▸ PROVIDED MATERIAL
Lemma source_many f d s xs :
  read_field (read_message depth m0) m0 f (src + d) (src + s) = Some (Many xs) ->
  PB_HTYPE (type f) = PB_HTYPE_REPEATED.
Proof.
  intros Hv. unfold read_field in Hv.
  destruct (PB_HTYPE_cases (type f)) as [E|[E|[E|E]]]; rewrite E in *; htype; [..|done|].
  - by apply fmap_Some in Hv as (? & _ & ?).
  - apply bind_Some in Hv as (b & _ & Hv). destruct (b =? 0); [done|]. by apply fmap_Some in Hv as (? & _ & ?).
  - apply bind_Some in Hv as (b & _ & Hv). destruct (_ =? _); [|done]. by apply fmap_Some in Hv as (? & _ & ?).
Qed.

Lemma fresh_union f d s w :
  fresh_field (mem w) (fresh_message depth (mem w)) f (dest + d) (dest + s) -> union_ready f s (mem w).
Proof.
  intros Hfr Hone. unfold is_oneof in Hone. apply Z.eqb_eq in Hone.
  unfold fresh_field in Hfr. by rewrite Hone in Hfr.
Qed.

Lemma field_single k f d s v st rest l w :
  fs !! k = Some f -> field_offsets fs k = Some (d, s) -> sound_field depth size f d s -> at_loop l ->
  read_field (read_message depth m0) m0 f (src + d) (src + s) = Some (One v) ->
  Z.of_nat (length (enc_f f (One v))) < 2 ^ 32 ->
  fresh_field (mem w) (fresh_message depth (mem w)) f (dest + d) (dest + s) ->
  ready w st (enc_f f (One v) ++ rest) dest size ->
  field_done f d s (One v) st l w.
Proof.
  intros Ef Eo Hs Hl Hv Hlen Hfr Hr. destruct (source_single _ _ _ _ Hv) as [Hne Hh].
  cbn [enc_field] in *. unfold enc_tagged in *. rewrite <- app_assoc in Hr. rewrite length_app in Hlen.
  pose proof (varint_bytes_length (tag_key (wire_type f) (tag f))) as Hvl.
  destruct (round_known k f d s (wire_type f) st _ l w
    (length (varint_bytes (tag_key (wire_type f) (tag f)) ++ enc f v)) (fun w' =>
      within (footprint f (dest + d) (dest + s)) w w' /\
      read_field (read_message depth (mem w')) (mem w') f (dest + d) (dest + s) = Some (One v))
    Ef Eo Hs (wire_type_range f) Hl (fresh_union _ _ _ _ Hfr) Hr) as (l2 & w2 & Hruns & Hl2 & Hw2 & Hv2).
  - intros it count Eit. destruct (iter_at k f d s Ef Eo) as (it' & Eit' & Edr & Ed & Es).
    rewrite Eit in Eit'. injection Eit' as <-. pose proof (ready_consumed _ _ _ _ _ _ Hr) as Hr1.
    assert (Hwp : wp (decode_static_field (S depth) rec
        (consumed st (length (varint_bytes (tag_key (wire_type f) (tag f))))) (wire_type f) it count) w
      (settles depth dest f d s (One v) (consumed st (length (varint_bytes (tag_key (wire_type f) (tag f)))))
         (length (enc f v)) count w)).
    { pose proof Hfr as Hfr'. unfold fresh_field in Hfr'.
      destruct (PB_HTYPE_cases (type f)) as [E|[E|[E|E]]].
      - eapply decode_required_settles; try done. lia.
      - eapply decode_optional_settles; try done. lia.
      - done.
      - rewrite E in Hfr'. htype. pose proof (sf_tag _ _ _ _ _ Hs).
        eapply (decode_oneof_settles depth m0 rec Hm0 Hrec size dest src f d s Hdest Hs it Edr Ed Es
          v _ rest _ _ w 0); try done; lia. }
    eapply wp_mono; [exact Hwp|]. intros r w' (-> & Hw & Hv'). split; [|done].
    by rewrite consumed_consumed, length_app.
  - exists [tag f], l2, w2. cbn [enc_field]. unfold enc_tagged. split_and!; try done.
    + rewrite length_app. cbn [length]. lia.
    + intros _. apply list_elem_of_here.
Qed.
(* ===== verification/PbRoundtrip.v ===== *)
(** The encoder and the decoder of nanopb against each other, for whole
    messages: the encoder writes the encoding of the value that the struct
    holds, and decoding it gives a struct that holds the same value. *)
From S2P Require Import Prelude Memory PbTypes PbWire PbLayout PbValue.
From S2P Require Import PbEncode PbStreams PbEncodeSpec PbRelease PbDecode PbInput PbCodec PbDecodeMsg.
From S2P Require Import PbSafety PbFrame PbValueDecode PbFieldDecode PbMessageDecode.

#[local] Arguments read_bytes : simpl never.
#[local] Arguments Z.mul : simpl never.
#[local] Arguments Z.pow : simpl never.

(** ** The encoding of values *)

Lemma spec_chars_string fuel n m a cs :
  read_string n m a = Some cs -> (length cs < fuel)%nat ->
  spec_chars fuel m a (Z.of_nat n) = Some cs.
Proof.
  revert n a cs. induction fuel as [|fuel IH]; intros n a cs H Hf; [lia|].
  destruct n as [|n]; [done|]. cbn [read_string spec_chars] in *.
  rewrite (proj2 (Z.leb_gt _ _)) by lia. apply bind_Some in H as (c & Hc & H). rewrite Hc.
  cbn [mbind option_bind]. destruct (c =? 0); [done|]. apply bind_Some in H as (cs' & H & [= <-]).
  replace (Z.of_nat (S n) - 1) with (Z.of_nat n) by lia.
  rewrite (IH n (a + 1) cs'); [done|done|cbn in Hf; lia].
Qed.

(** A string that is read takes up memory. *)
Lemma read_string_size n m a cs : read_string n m a = Some cs -> (length cs < S (size m))%nat.
Proof.
  intros (_ & _ & Hr & _)%read_string_spec. pose proof (mapped_size m a (length cs)) as H.
  specialize (H (read_bytes_is_mapped _ _ _ ltac:(eauto))). lia.
Qed.

Lemma spec_items_map {A} (item : Z -> option (list Z)) step (g : A -> list Z) (xs : list A) p :
  (forall i x, xs !! i = Some x -> item (p + step * Z.of_nat i) = Some (g x)) ->
  spec_items item step (length xs) p = Some (concat (g <$> xs)).
Proof.
  revert p. induction xs as [|x xs IH]; intros p H; [done|]. cbn [length spec_items fmap list_fmap concat].
  pose proof (H 0%nat x eq_refl) as H0. rewrite Z.mul_0_r, Z.add_0_r in H0. rewrite H0.
  cbn [mbind option_bind]. rewrite IH; [done|]. intros i y Hi.
  rewrite <- (H (S i) y Hi). f_equal. lia.
Qed.

Section Encoding.
Context {PD : PbDescriptors} {EC : EncCallbacks} {ES : EncCallbackSpec}.

(** ** One level of messages *)

Section Level.
Context (depth : nat) (m : gmap Z Z).
Hypothesis Hm : wf_mem m.
Context (sub : field_ref -> Z -> option (list Z)).

(** [sub] encodes the messages one level down. *)
Hypothesis Hsub : forall size id a vs,
  static_message depth size id = true -> regular_message depth id = true -> 0 < a ->
  read_message depth m id a = Some vs ->
  Z.of_nat (length (enc_message depth id vs)) < 2 ^ 64 ->
  sub (id, 0%nat) a = Some (enc_message depth id vs).

Abbreviation enc := (enc_value (enc_message depth)).

Lemma spec_value_enc size f d s a v :
  sound_field depth size f d s -> 0 < a -> read_value (read_message depth m) m f a = Some v ->
  Z.of_nat (length (enc f v)) < 2 ^ 64 -> spec_value m sub f a = Some (enc f v).
Proof.
  intros Hs Ha Hv Hlen. pose proof (sf_fits _ _ _ _ _ Hs) as Hfit.
  pose proof (fits_static _ _ _ _ _ Hfit) as Hst. pose proof (fits_data _ _ _ _ _ Hfit) as Hd.
  unfold spec_value, read_value, enc_value in *. change int_width with value_width.
  destruct (sound_types _ _ _ _ _ Hs) as [[E H]|[[E|[E|E]]|[[E H]|[[E H]|[E|[E|[E|E]]]]]]]; rewrite E in *; ltype.
  - apply bind_Some in Hv as (b & -> & [= <-]). cbn [mbind option_bind]. by destruct (b =? 0).
  - apply bind_Some in Hv as (n & -> & (b & Hb & [= <-])%bind_Some). cbn [mbind option_bind]. by rewrite Hb.
  - apply bind_Some in Hv as (n & En & (b & Hb & [= <-])%bind_Some). rewrite En. cbn [mbind option_bind].
    rewrite Hb. cbn [mbind option_bind]. apply (read_le_bound _ _ _ _ Hm) in Hb.
    destruct (value_width_size _ _ En) as [_ Hc]. rewrite wrap_small; [done|].
    destruct Hc as [-> |[-> |[-> | ->]]]; cbn in Hb; lia.
  - apply bind_Some in Hv as (n & -> & (b & Hb & [= <-])%bind_Some). cbn [mbind option_bind]. by rewrite Hb.
  - by apply fmap_Some in Hv as (bs & -> & ->).
  - by apply fmap_Some in Hv as (bs & -> & ->).
  - pose proof (sf_bytes _ _ _ _ _ Hs E). rewrite (proj2 (Z.eqb_neq a NULL)) by (unfold NULL; lia).
    apply bind_Some in Hv as (n & -> & Hv). cbn [mbind option_bind]. rewrite Hst, wrap_small by lia.
    destruct (data_size f - 4 <? n); [done|]. change (PB_ATYPE_STATIC =? PB_ATYPE_STATIC) with true.
    cbn [andb]. by apply fmap_Some in Hv as (bs & -> & ->).
  - rewrite (proj2 (Z.eqb_neq a NULL)) by (unfold NULL; lia).
    rewrite Hst. change (PB_ATYPE_STATIC =? PB_ATYPE_POINTER) with false. cbv iota.
    apply fmap_Some in Hv as (cs & Hcs & ->).
    rewrite <- (Z2Nat.id (data_size f)) by lia.
    by rewrite (spec_chars_string _ _ _ _ _ Hcs (read_string_size _ _ _ _ Hcs)).
  - destruct (sf_sub _ _ _ _ _ Hs E) as (id & Ep & Hsm & Hsr). rewrite Ep in *.
    apply fmap_Some in Hv as (vs & Hvs & ->). cbv beta iota in Hlen |- *.
    pose proof (delimited_length (enc_message depth id vs)) as Hdl.
    rewrite (Hsub (data_size f) id a vs) by (done || lia). cbn [mbind option_bind].
    by rewrite (proj2 (Z.ltb_lt _ _)) by lia.
  - by apply fmap_Some in Hv as (bs & -> & ->).
Qed.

▸ WHAT NEEDS TO BE DONE
Every line of the records in which the string "Context" is found should be counted, and only the count returned.

▸ ANSWER BELOW
3